Collected data entries
* * *

(** C8 (scenario A): a zone with rectangle (0,0)-(10,10) and smoothness 3
    that sees 2, 4, 6 and 8 positions inside the rectangle in four
    successive frames (each frame: the checks, then one update) has histories
    [2], [2,4], [2,4,6], [4,6,8] after the four updates, and [get_value]
    returns 2, 3, 4, 6. *)
Theorem scenario_smoothing (name : string) (b0 : Box.t)
    (ps1 ps2 ps3 ps4 : list pyval) :
  Box.init name [0; 0] [10; 10] 3 = Ok b0 ->
  Box.hits b0 ps1 = 2%nat -> Box.hits b0 ps2 = 4%nat ->
  Box.hits b0 ps3 = 6%nat -> Box.hits b0 ps4 = 8%nat ->
  let b1 := Box.frame b0 ps1 in
  let b2 := Box.frame b1 ps2 in
  let b3 := Box.frame b2 ps3 in
  let b4 := Box.frame b3 ps4 in
  (Deque.items (Box.history b1) = [2] /\ Box.get_value b1 = Ok 2) /\
  (Deque.items (Box.history b2) = [2; 4] /\ Box.get_value b2 = Ok 3) /\
  (Deque.items (Box.history b3) = [2; 4; 6] /\ Box.get_value b3 = Ok 4) /\
  (Deque.items (Box.history b4) = [4; 6; 8] /\ Box.get_value b4 = Ok 6).
Proof.
  intros Hinit H1 H2 H3 H4 b1 b2 b3 b4.
  assert (E0 : b0 = Box.mk name [0; 0; 10; 10] (Deque.mk 3 []) 0)
    by (vm_compute in Hinit; congruence).
  assert (Hnext : forall h ps n,
             Box.hits b0 ps = n ->
             Box.frame (Box.mk name [0; 0; 10; 10] (Deque.mk 3 h) 0) ps =
             Box.mk name [0; 0; 10; 10]
                    (Deque.append (Deque.mk 3 h) (Z.of_nat n)) 0).
  { intros h ps n Hn. rewrite frame_spec.
    rewrite (hits_same_rectangle b0 (Box.mk _ _ _ _) ps) by now rewrite E0.
    now rewrite Hn. }
  assert (E1 : b1 = Box.mk name [0; 0; 10; 10] (Deque.mk 3 [2]) 0).
  { unfold b1. rewrite E0 at 1. now rewrite (Hnext [] ps1 _ H1). }
  assert (E2 : b2 = Box.mk name [0; 0; 10; 10] (Deque.mk 3 [2; 4]) 0).
  { unfold b2. now rewrite E1, (Hnext [2] ps2 _ H2). }
  assert (E3 : b3 = Box.mk name [0; 0; 10; 10] (Deque.mk 3 [2; 4; 6]) 0).
  { unfold b3. now rewrite E2, (Hnext [2; 4] ps3 _ H3). }
  assert (E4 : b4 = Box.mk name [0; 0; 10; 10] (Deque.mk 3 [4; 6; 8]) 0).
  { unfold b4. now rewrite E3, (Hnext [2; 4; 6] ps4 _ H4). }
  rewrite E1, E2, E3, E4. repeat split; reflexivity.
Qed.

Lemma scenario_smoothing_witness :
  let inside := PSeq [5; 5] in
  let border := PSeq [10; 0] in
  let outside := PSeq [11; 5] in
  let b1 := Box.frame (Box.mk "door" [0; 0; 10; 10] (Deque.mk 3 []) 0)
                      [inside; outside; border] in
  let b2 := Box.frame b1 [inside; inside; PInt 7; border] in
  let b3 := Box.frame b2 (repeat inside 6) in
  let b4 := Box.frame b3 (outside :: repeat border 8) in
  (Deque.items (Box.history b1) = [2] /\ Box.get_value b1 = Ok 2) /\
  (Deque.items (Box.history b2) = [2; 4] /\ Box.get_value b2 = Ok 3) /\
  (Deque.items (Box.history b3) = [2; 4; 6] /\ Box.get_value b3 = Ok 4) /\
  (Deque.items (Box.history b4) = [4; 6; 8] /\ Box.get_value b4 = Ok 6).
Proof.
  intros inside border outside.
  apply (scenario_smoothing "door"
           (Box.mk "door" [0; 0; 10; 10] (Deque.mk 3 []) 0)
           [inside; outside; border]
           [inside; inside; PInt 7; border]
           (repeat inside 6)
           (outside :: repeat border 8));
    reflexivity.
Defined.

(** ** The remainder test of the scheduler, in integers *)

Lemma inject_Z_nonzero (z : Z) : z <> 0 -> ~ (inject_Z z == 0)%Q.
Proof.
  intros Hz E. apply Hz. apply (inject_Z_injective z 0). exact E.
Qed.

(** The real remainder of [a / b] by [m] is zero exactly when [b * m]
    divides [a]. *)
Lemma real_mod_zero_iff (a b m : Z) :
  b <> 0 -> m <> 0 ->
  (TrackBox.real_mod (inject_Z a / inject_Z b) m == 0)%Q <-> (b * m | a).
Proof.
  intros Hb Hm.
  pose proof (inject_Z_nonzero b Hb) as Hb'.
  pose proof (inject_Z_nonzero m Hm) as Hm'.
  unfold TrackBox.real_mod.
  set (x := (inject_Z a / inject_Z b)%Q).
  split.
  - intros H.
    exists (Qfloor (x / inject_Z m)).
    set (k := Qfloor (x / inject_Z m)) in *.
    assert (E : (x == inject_Z m * inject_Z k)%Q).
    { rewrite <- (Qplus_0_r (inject_Z m * inject_Z k)), <- H. ring. }
    apply inject_Z_injective. rewrite !inject_Z_mult.
    transitivity (x * inject_Z b)%Q.
    + unfold x. now field.
    + rewrite E. ring.
  - intros [k Hk].
    assert (E : (x / inject_Z m == inject_Z k)%Q).
    { unfold x. rewrite Hk, !inject_Z_mult. now field. }
    rewrite E, Qfloor_Z.
    unfold x. rewrite Hk, !inject_Z_mult. now field.
Qed.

* * *

Your objective:
The answer must be every line of the data that contains the word "four".

Answer box:
    that sees 2, 4, 6 and 8 positions inside the rectangle in four
    [2], [2,4], [2,4,6], [4,6,8] after the four updates, and [get_value]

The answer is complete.